[Tutor] Script to search in string of values from file A in file B
Dave Angel
d at davea.name
Wed May 9 17:16:47 CEST 2012
On 05/09/2012 11:04 AM, Afonso Duarte wrote:
>
>
> -----Original Message-----
> From: Dave Angel [mailto:d at davea.name]
> <SNIP>
>>
>> Please post your messages as plain-text. The double-spacing I get is
>> very annoying.
>
> Sorry for that my outlook mess-it-up
I'm sure there's a setting to say use plain-text. In Thunderbird, i
tell it that any message to forums is to be plain-text.
>
>> There's a lot you don't say, which is implied in your code.

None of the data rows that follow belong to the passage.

(** C5, as the code has it.  An empty list gives an empty result without any
    division.  Every division is guarded: whatever the input, the only
    exceptions that can escape are the overflow of an integer quotient and
    what the rounding step raises, which is [InvalidOperation]; with
    non-negative nights the quotient of two numbers of nights never
    overflows in binary64, so only the rounding can raise.  The rounding
    raises exactly when the magnitude of the amount reaches 1e26 - 0.005.
    Below that limit both computations return.  In binary64, for
    non-negative nights and fewer than [2^52] participants, they return
    whenever the cost and the computed sum of the expenses are binary64
    numbers of magnitude at most [2^84]; the table, and with it the
    dictionary when the names are pairwise distinct, is returned whenever
    the cost is at most [b1 * 2^t] and the computed sum of the expenses at
    most [b2 * 2^t] in magnitude, for integers with [b1 + b2 < 2^53] and
    [(b1 + b2) * 2^t <= 10^26 - 1].  In exact arithmetic, for a non-negative
    cost and non-negative nights, they return whenever the cost plus the
    magnitude of the summed expenses is at most [10^26 - 1]. *)
Theorem splitter_defined_below_decimal_limit :
  (forall (A : Arith) (total : num) (es : dict num),
      even_split_expenses total [] es = Ok [] /\
      breakdown_rows total [] es = Ok []) /\
  (forall (A : Arith) (total : num) (ps : list participant) (es : dict num) (e : exn),
      even_split_expenses total ps es = Raise e \/
      breakdown_rows total ps es = Raise e ->
      e = OverflowError \/ exists x, quantize x = Raise e) /\
  (forall (e : exn),
      (exists x, @quantize QArith x = Raise e) \/
      (exists x, @quantize B64Arith x = Raise e) ->
      e = InvalidOperation) /\
  (forall (total : Q) (ps : list participant) (es : dict Q),
      (0 <= total)%Q ->
      Forall (fun p => 0 <= nights_stayed p) ps ->
      (total + Qabs (total_shared_expenses (A:=QArith) es) <= inject_Z amount_bound)%Q ->
      exists d rows,
        even_split_expenses (A:=QArith) total ps es = Ok d /\
        breakdown_rows (A:=QArith) total ps es = Ok rows /\
        List.length rows = List.length ps) /\
  (forall (total : spec_float) (ps : list participant) (es : dict spec_float) (e : exn),
      Forall (fun p => 0 <= nights_stayed p) ps ->
      even_split_expenses (A:=B64Arith) total ps es = Raise e \/
      breakdown_rows (A:=B64Arith) total ps es = Raise e ->
      e = InvalidOperation) /\
  ((forall x : Q,
       @quantize QArith x = Raise InvalidOperation <->
       (inject_Z (10 ^ 26) - (1 # 200) <= Qabs x)%Q) /\
   (forall (s : bool) (m : positive) (e : Z),
       @quantize B64Arith (S754_finite s m e) = Raise InvalidOperation <->
       (inject_Z (10 ^ 26) - (1 # 200) <= Qabs (B64.to_Q (S754_finite s m e)))%Q)) /\
  (forall (total : spec_float) (ps : list participant) (es : dict spec_float),
      valid_binary B64.prec B64.emax total = true ->
      B64.within 1 84 total ->
      Forall (fun p => 0 <= nights_stayed p) ps ->
      B64.within 1 84 (total_shared_expenses (A:=B64Arith) es) ->
      len ps < 2 ^ 52 ->
      exists d rows,
        even_split_expenses (A:=B64Arith) total ps es = Ok d /\
        breakdown_rows (A:=B64Arith) total ps es = Ok rows /\
        List.length rows = List.length ps) /\
  (forall (b1 b2 t : Z) (total : spec_float) (ps : list participant)
          (es : dict spec_float),
      0 < b1 -> 0 < b2 -> b1 + b2 < 2 ^ 53 -> 0 <= t ->
      (b1 + b2) * 2 ^ t <= amount_bound ->
      B64.within b1 t total ->
      Forall (fun p => 0 <= nights_stayed p) ps ->
      B64.within b2 t (total_shared_expenses (A:=B64Arith) es) ->
      len ps < 2 ^ 53 ->
      exists rows,
        breakdown_rows (A:=B64Arith) total ps es = Ok rows /\
        List.length rows = List.length ps /\
        (NoDup (map name ps) ->
         even_split_expenses (A:=B64Arith) total ps es = Ok (map owed_entry rows))).
Proof.
  split; [|split; [|split; [|split; [|split; [|split; [|split]]]]]].
  - intros A total es. split; reflexivity.
  - intros A total ps es e [H | H].
    + eapply even_split_Raise; exact H.
    + eapply breakdown_rows_Raise; exact H.
  - intros e [(x & H) | (x & H)].
    + now apply quantize_Q_Raise in H.
    + now apply B64_quantize_Raise in H.
  - intros total ps es Ht Hn Hb.
    destruct (even_split_defined total ps es Ht Hn Hb) as (d & Hd).
    destruct (breakdown_rows_defined total ps es Ht Hn Hb) as (rows & Hrows).
    exists d, rows. repeat split; try assumption.
    unfold breakdown_rows in Hrows. now apply mapM_length in Hrows.
  - intros total ps es e Hn H. eapply B64_only_the_rounding_raises; eassumption.
  - split.
    + intros x. apply quantize_Q_Raise_iff.
    + intros s m e. apply B64_quantize_Raise_iff.
  - intros total ps es Hv Ht Hn Hs Hlen.
    destruct (B64_even_split_defined total ps es Hv Ht Hn Hs Hlen) as (d & Hd).
    destruct (B64_breakdown_rows_defined 1 1 84 total ps es
                ltac:(lia) ltac:(lia) ltac:(lia) ltac:(lia)
                ltac:(vm_compute; discriminate) Ht Hn Hs ltac:(lia))
      as (rows & Hrows).
    exists d, rows. repeat split; try assumption.
    unfold breakdown_rows in Hrows. now apply mapM_length in Hrows.
  - intros b1 b2 t total ps es Hb1 Hb2 Hb Ht Hlim Htot Hn Hs Hlen.
    destruct (B64_breakdown_rows_defined b1 b2 t total ps es
                Hb1 Hb2 Hb Ht Hlim Htot Hn Hs Hlen) as (rows & Hrows).
    exists rows. split; [exact Hrows|]. split.
    + unfold breakdown_rows in Hrows. now apply mapM_length in Hrows.
    + intros Hnd. now apply (even_split_of_rows (A:=B64Arith)).
Qed.

(** ** The code on concrete inputs *)

Section Evaluation.

Local Open Scope string_scope.

(** The scenarios of the specification, in binary64. *)
Example scenario_default :
  breakdown_rows (A:=B64Arith) (B64.of_Z 300) default_participants default_expenses
  = Ok [row64 "Person1" 2 (B64.of_Z 150) (B64.of_Z 50) (B64.of_Z 200);
        row64 "Person2" 2 (B64.of_Z 150) (B64.of_Z 50) (B64.of_Z 200)].
Proof. vm_compute. reflexivity. Qed.

Example scenario_uneven :
  breakdown_rows (A:=B64Arith) (B64.of_Z 300) uneven_participants []
  = Ok [row64 "Person1" 1 (B64.of_Z 75) (B64.of_Z 0) (B64.of_Z 75);
        row64 "Person2" 3 (B64.of_Z 225) (B64.of_Z 0) (B64.of_Z 225)].
Proof. vm_compute. reflexivity. Qed.

Example scenario_zero_nights :
  breakdown_rows (A:=B64Arith) (B64.of_Z 100) zero_night_participants
                 [("Food", B64.of_Z 20)]
  = Ok [row64 "A" 0 (B64.of_Z 50) (B64.of_Z 10) (B64.of_Z 60);
        row64 "B" 0 (B64.of_Z 50) (B64.of_Z 10) (B64.of_Z 60)].
Proof. vm_compute. reflexivity. Qed.

(** The rounding examples of the specification: the doubles written 12.345,
    12.344 and 2.345, 2.344, and a double that is a decimal midpoint. *)
Example rounding_examples :
  B64.quantize (B64.dec 12345 1000) = Ok (B64.dec 1235 100) /\
  B64.quantize (B64.dec 12344 1000) = Ok (B64.dec 1234 100) /\
  B64.quantize (B64.dec 2345 1000) = Ok (B64.dec 235 100) /\
  B64.quantize (B64.dec 2344 1000) = Ok (B64.dec 234 100) /\
  B64.quantize (B64.dec 125 1000) = Ok (B64.dec 13 100) /\
  quantize_Q (12345 # 1000) = Ok (1235 # 100) /\
  quantize_Q (12344 # 1000) = Ok (1234 # 100).
Proof. vm_compute. repeat split; reflexivity. Qed.

(** The breakdown loop goes by position: one row per entry, in order. *)
Lemma breakdown_rows_by_position (A : Arith) (total : num)
    (ps : list participant) (es : dict num) (rows : list (row num)) :
  breakdown_rows total ps es = Ok rows ->
  map Participant rows = map name ps /\
  map Nights_Stayed rows = map nights_stayed ps.
Proof.
  intros H. apply breakdown_rows_Ok in H.
  split.
  - assert (F : Forall2 (fun p r => Participant r = name p) ps rows)
      by (eapply Forall2_impl; [|exact H]; now intros p r (Hn & _)).
    clear H. induction F; simpl; congruence.
  - assert (F : Forall2 (fun p r => Nights_Stayed r = nights_stayed p) ps rows)
      by (eapply Forall2_impl; [|exact H]; now intros p r (_ & Hk & _)).
    clear H. induction F; simpl; congruence.
Qed.

(** C1, where the code departs from it.  A cost of 1.0 split over 3 and 37
    nights: the first participant owes exactly 0.075, which rounded half up
    at the second decimal is 0.08, and that is what exact arithmetic gives.
    In binary64 the raw amount is the double nearest to 0.075, which lies
    below it, and [Decimal(amount)] rounds that double: 0.07. *)
Theorem binary64_amount_below_midpoint_rounds_down :
  breakdown_rows (A:=QArith) 1%Q midpoint_participants []
  = Ok [rowQ "A" 3 (3 # 40) (0 # 2) (8 # 100);
        rowQ "B" 37 (37 # 40) (0 # 2) (93 # 100)] /\
  breakdown_rows (A:=B64Arith) (B64.of_Z 1) midpoint_participants []
  = Ok [row64 "A" 3 (B64.dec 75 1000) (B64.of_Z 0) (B64.dec 7 100);
        row64 "B" 37 (B64.dec 925 1000) (B64.of_Z 0) (B64.dec 93 100)] /\
  even_split_expenses (A:=B64Arith) (B64.of_Z 1) midpoint_participants []
  = Ok [("A", B64.dec 7 100); ("B", B64.dec 93 100)] /\
  (B64.to_Q (B64.dec 75 1000) < 75 # 1000)%Q /\
  B64.dec 7 100 <> B64.dec 8 100.
Proof.
  vm_compute. repeat split; try reflexivity. discriminate.
Qed.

>> Are the lines in file B.txt really alternating:
>>
>> key1
>> data for key1
>> key2
>> data for key2
>> ...
>
> Sure, that's why I describe them in the email like that and didn't say that
> they weren't
>
>> Are the key lines in file B.txt exact messages, or do they just
>> "contain" the key somewhere in the line?
>> Your code assumes the latter,
>> but the whole thing could be much simpler if it were always an exact match.
>
> The entry in B has text before and after (the size of that text changes from
> entry to entry.
In other words, the line pairs are not like your sample, but more like:
trash key1 more trash
Useful associated data for the previous key
trash2 key2 more trash
Useful associated ata for the previous key
>
>
>> Are the keys in A.txt unique? If so, you could store them in a set, and
> make lookup basically >instantaneous.
>
> That indeed I didn't refer, the entries from A are unique in B
Not what I asked. Are the keys in A.txt ever present more than once in
A.txt ? But then again, if the key line can contain garbage before
and/or after the key, then the set idea is moot anyway.
>
>
>> I think the real question you had was how to access the line following the
> key, once you matched the key.
>
> True that is my real question (as the code above works just for the title
> line, I basically want to print the next line of the B.txt for each entry)
>
>> Something like this should do it (untested)
>>
>> lines = iter( object )
>> for key in lines:
>> linedata = lines.next()
>> if key in mydictionary:
>> print key, "-->", linedata
>
>
>> Main caveat I can see is the file had better have an even number of lines.
>
>
> That changes from file to file, and its unlikely i have all even number.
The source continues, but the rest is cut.